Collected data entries
(** A key that is alive, with one item pushed and the list trimmed to the
    first 100. *)
Lemma push_trim {A} now (x : A) (k : Redis.Key A) :
  Redis.alive now k = k →
  snd (Redis.lTrim now 0 99 (snd (Redis.lPush now x k))) =
    Redis.mkKey (take 100 (x :: Redis.items k)) (Redis.expireAt k).
Proof.
  intros Hk. unfold Redis.lPush. rewrite Hk. cbn [snd].
  unfold Redis.lTrim.
  assert (Redis.alive now (Redis.mkKey (x :: Redis.items k) (Redis.expireAt k)) =
          Redis.mkKey (x :: Redis.items k) (Redis.expireAt k)) as ->.
  { unfold Redis.alive in Hk |- *. cbn [Redis.expireAt].
    destruct (Redis.expireAt k) as [e|] eqn:He; [|done].
    destruct (e <=? now); [|done]. rewrite <-Hk in He. discriminate. }
  cbn [Redis.items Redis.expireAt].
  change 99 with (Z.of_nat 100 - 1). rewrite range_first. done.
Qed.

(** *** The shared backend of the relay *)
Module Shared.
Import ChatServer.
Import InProcess.

Lemma saveMessage_shared env m s :
  shared env = true → Redis.expireAt (redis s) = None →
  snd (saveMessage env m s) =
    mkServer (clients s) (messages s)
      (Redis.mkKey (take 100 (Stringified m :: Redis.items (redis s))) None) (sent s).
Proof.
  unfold shared. intros [[Hready H0%negb_true_iff]%andb_prop H1%negb_true_iff]%andb_prop Hexp.
  pose proof (push_trim (now env) (JSON_stringify m) (redis s) (alive_None _ _ Hexp)) as Hpt.
  unfold saveMessage, try_catch, bind, redis_command, Redis.command, ret.
  rewrite Hready, H0, H1. cbn [clients messages redis sent snd fst].
  destruct (Redis.lPush (now env) (JSON_stringify m) (redis s)) as [n k1] eqn:Hpush.
  cbn [clients messages redis sent snd fst] in *.
  destruct (Redis.lTrim (now env) 0 99 k1) as [u k2] eqn:Htrim.
  cbn [clients messages redis sent snd fst] in *.
  by rewrite Hpt, Hexp.
Qed.

Lemma saveAll_shared log : ∀ s,
  forallb shared (map fst log) = true →
  redis s = Redis.empty →
  saveAll log s =
    mkServer (clients s) (messages s)
      (Redis.mkKey (take 100 (reverse (map Stringified (map snd log)))) None) (sent s).
Proof.
  induction log as [|[env m] log IH] using rev_ind; intros s Hall Hempty.
  - destruct s as [c ms r st]. cbn in *. by subst r.
  - rewrite map_app, forallb_app in Hall. apply andb_prop in Hall as [Hall Henv].
    cbn in Henv. rewrite andb_true_r in Henv.
    rewrite saveAll_snoc, IH by done.
    rewrite saveMessage_shared by done. cbn [clients messages redis sent Redis.items].
    do 2 f_equal.
    rewrite !map_app. cbn [map snd]. rewrite reverse_app. cbn [reverse rev_append app].
    apply (take_app_take 100 [Stringified m]).
Qed.

Lemma recent_shared env s :
  shared env = true → Redis.expireAt (redis s) = None →
  recent env s = Ok (reverse (map JSON_parse (Redis.items (redis s)))).
Proof.
  unfold shared. intros [[Hready H0%negb_true_iff]%andb_prop _]%andb_prop Hexp.
  unfold recent, getMessages, try_catch, bind, redis_command, Redis.command, ret.
  rewrite Hready, H0. unfold Redis.lRange. rewrite alive_None by done.
  cbn [fst snd]. by rewrite range_all.
Qed.
(* A sorted range is extended by an element that is not less than any
   element of the range. *)
Lemma SortedRange_snoc a j data y :
  SortedRange less a j data -> data !! j = Some y ->
  (forall k x, (a <= k < j)%nat -> data !! k = Some x ->
               less y x = false) ->
  SortedRange less a (S j) data.
Proof.
  intros Hs Hy Hall i k x z Hi Hik Hk Hx Hz.
  destruct (decide (k = j)) as [->|Hne].
  - rewrite Hy in Hz. injection Hz as <-. apply (Hall i); [lia|exact Hx].
  - apply (Hs i k); auto; lia.
Qed.

Lemma insert_down_spec data a j :
  (a <= j)%nat -> (j < length data)%nat ->
  SortedRange less a j data ->
  RangePerm a (S j) data (insert_down less data a j)
  /\ SortedRange less a (S j) (insert_down less data a j).
Proof.
  revert data. induction j as [|j IH]; intros data Ha Hj Hs.
  - simpl. split; [apply RangePerm_refl|].
    apply SortedRange_short. lia.
  - cbn [insert_down].
    destruct (lookup_lt_is_Some_2 data (S j) Hj) as [x Hx].
    destruct (lookup_lt_is_Some_2 data j ltac:(lia)) as [y Hy].
    rewrite (Less_lookup _ _ _ _ _ Hx Hy).
    destruct (Nat.ltb_spec a (S j)) as [Haj|Haj]; simpl.
    2: { split; [apply RangePerm_refl|].
         apply SortedRange_short. lia. }
    destruct (less x y) eqn:Exy.
    + set (d1 := Swap data (S j) j).
      assert (L1 : forall k, d1 !! k =
                     if decide (k = S j) then data !! j
                     else if decide (k = j) then data !! (S j)
                     else data !! k)
        by (intros k; apply Swap_lookup; lia).
      destruct (IH d1) as [HR HS].
      * lia.
      * unfold d1. rewrite Swap_length. lia.
      * apply (SortedRange_frame a j data).
        -- intros k Hk. rewrite L1. repeat case_decide; try lia; auto.
        -- intros i k u v ? ? ?. apply Hs; auto.
      * split.
        -- eapply RangePerm_trans;
             [apply (RangePerm_Swap a (S (S j)) data (S j) j); lia|].
           eapply RangePerm_weaken; [| |exact HR]; lia.
        -- assert (Hy' : insert_down less d1 a j !! S j = Some y).
           { destruct HR as [_ F]. rewrite F by lia. rewrite L1.
             now rewrite decide_True. }
           apply (SortedRange_snoc a (S j) _ y HS Hy').
           apply (RangePerm_all _ a (S j) d1 _ HR).
           intros k u Hk Hu. rewrite L1 in Hu.
           rewrite decide_False in Hu by lia.
           destruct (decide (k = j)) as [->|Hkj].
           ++ rewrite Hx in Hu. injection Hu as <-. now apply less_asym.
           ++ apply (Hs k j); auto; lia.
    + split; [apply RangePerm_refl|].
      apply (SortedRange_snoc a (S j) data x Hs Hx).
      intros k u Hk Hu.
      destruct (decide (k = j)) as [->|Hkj].
      * rewrite Hy in Hu. now injection Hu as <-.
      * apply (le_trans u y x); auto. apply (Hs k j); auto; lia.
Qed.
(** * The commands of oh-my-antigravity ([src/cli.ts])

    A shallow embedding of the commands of the CLI, [update], [doctor]
    and the installer [main], and of the functions they are built from
    ([calculateSHA256], [getFileSHA256], [getLocalVersion],
    [saveLocalVersion], [fetchRemoteManifest], [downloadFile],
    [fetchSkillFiles], [installSkill], [installShared], [checkCLI],
    [checkMCPConfig], [checkDashboardDependencies], [checkSkills]),
    together with the parts of the JavaScript platform those functions
    call: UTF-8 decoding and encoding, SHA-256, [JSON.parse] and
    [JSON.stringify], [path.join] and [path.dirname], the synchronous
    file-system calls, [fetch] and [execSync].

    Conventions.
    - A byte is a [Byte.byte]; file contents and response bodies are
      [list byte].
    - A JavaScript string is the list of its UTF-16 code units, each a [Z]
      in [0, 65535] ([wf_str]).
    - A value is a [JSValue]: the program casts the parsed manifest to its
      interface without a check, so property access, comparison and
      conversion to text are those of JavaScript on any value.
    - Effects are threaded through a state-and-exception monad [M] whose
      state is the file system and the trace of effects performed; the
      network, the order in which its answers arrive and the working
      directory are fixed for a run ([env]), and so are the answers to
      [HEAD] requests, the commands of the shell and the environment
      variables, which the functions that use them take as arguments.
    - Paths follow the POSIX flavour of [node:path].
    - Of the calls that only print (the prompts and colours of the
      terminal), nothing is kept but the conversions of values to text,
      which can throw; the answers to the prompts of [main] are arguments
      of it.
    - The calls that [pMap] keeps in flight are suspended at each
      [await] and go on one at a time, in any order: a theorem about a
      pass holds for every order. *)

From Stdlib Require Import ZArith List Bool Lia Ascii String.
From Stdlib Require Import Strings.Byte Floats.SpecFloat.
From stdpp Require Import base option list gmap.

Local Open Scope Z_scope.
Set Warnings "-register-all".

(** ** Bytes and code units *)

Definition b2z (b : byte) : Z := Z.of_N (Byte.to_N b).

Definition z2b (z : Z) : byte :=
  match Byte.of_N (Z.to_N (z mod 256)) with
  | Some b => b
  | None => x00
  end.

(** A JavaScript string: UTF-16 code units. *)
Abbreviation jsstring := (list Z) (only parsing).

Definition wf_unit (c : Z) : Prop := 0 <= c < 65536.
Definition wf_str (s : jsstring) : Prop := Forall wf_unit s.

(** Embedding of an ASCII literal of this file as a JavaScript string. *)
Definition js (s : string) : jsstring :=
  map (fun a => Z.of_N (N_of_ascii a)) (list_ascii_of_string s).

(** ** UTF-16 and UTF-8 *)

Definition is_high (c : Z) : bool := (0xD800 <=? c) && (c <=? 0xDBFF).
Definition is_low (c : Z) : bool := (0xDC00 <=? c) && (c <=? 0xDFFF).

(** The code points of a string as the UTF-8 encoder of Node sees them:
    a surrogate pair is one code point, an unpaired surrogate is replaced
    by U+FFFD. *)
Fixpoint code_points (s : jsstring) : list Z :=
  match s with
  | [] => []
  | c :: rest =>
      if is_high c then
        match rest with
        | d :: rest' =>
            if is_low d
            then (0x10000 + (c - 0xD800) * 0x400 + (d - 0xDC00)) :: code_points rest'
            else 0xFFFD :: code_points rest
        | [] => [0xFFFD]
        end
      else if is_low c then 0xFFFD :: code_points rest
      else c :: code_points rest
  end.

Definition utf8_of_cp (cp : Z) : list byte :=
  if cp <? 0x80 then [z2b cp]
  else if cp <? 0x800 then [z2b (0xC0 + cp / 64); z2b (0x80 + cp mod 64)]
  else if cp <? 0x10000 then
    [z2b (0xE0 + cp / 4096); z2b (0x80 + (cp / 64) mod 64); z2b (0x80 + cp mod 64)]
  else
    [z2b (0xF0 + cp / 262144); z2b (0x80 + (cp / 4096) mod 64);
     z2b (0x80 + (cp / 64) mod 64); z2b (0x80 + cp mod 64)].

(** [Buffer.from(s, "utf-8")]: what [hash.update(s, "utf-8")] digests and
    what [writeFileSync(p, s, "utf-8")] stores. *)
Definition utf8_encode (s : jsstring) : list byte :=
  flat_map utf8_of_cp (code_points s).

To do:
Show the lines of the records that include the string "commands".

Result for this exercise:
(** * The commands of oh-my-antigravity ([src/cli.ts])
    A shallow embedding of the commands of the CLI, [update], [doctor]
      [HEAD] requests, the commands of the shell and the environment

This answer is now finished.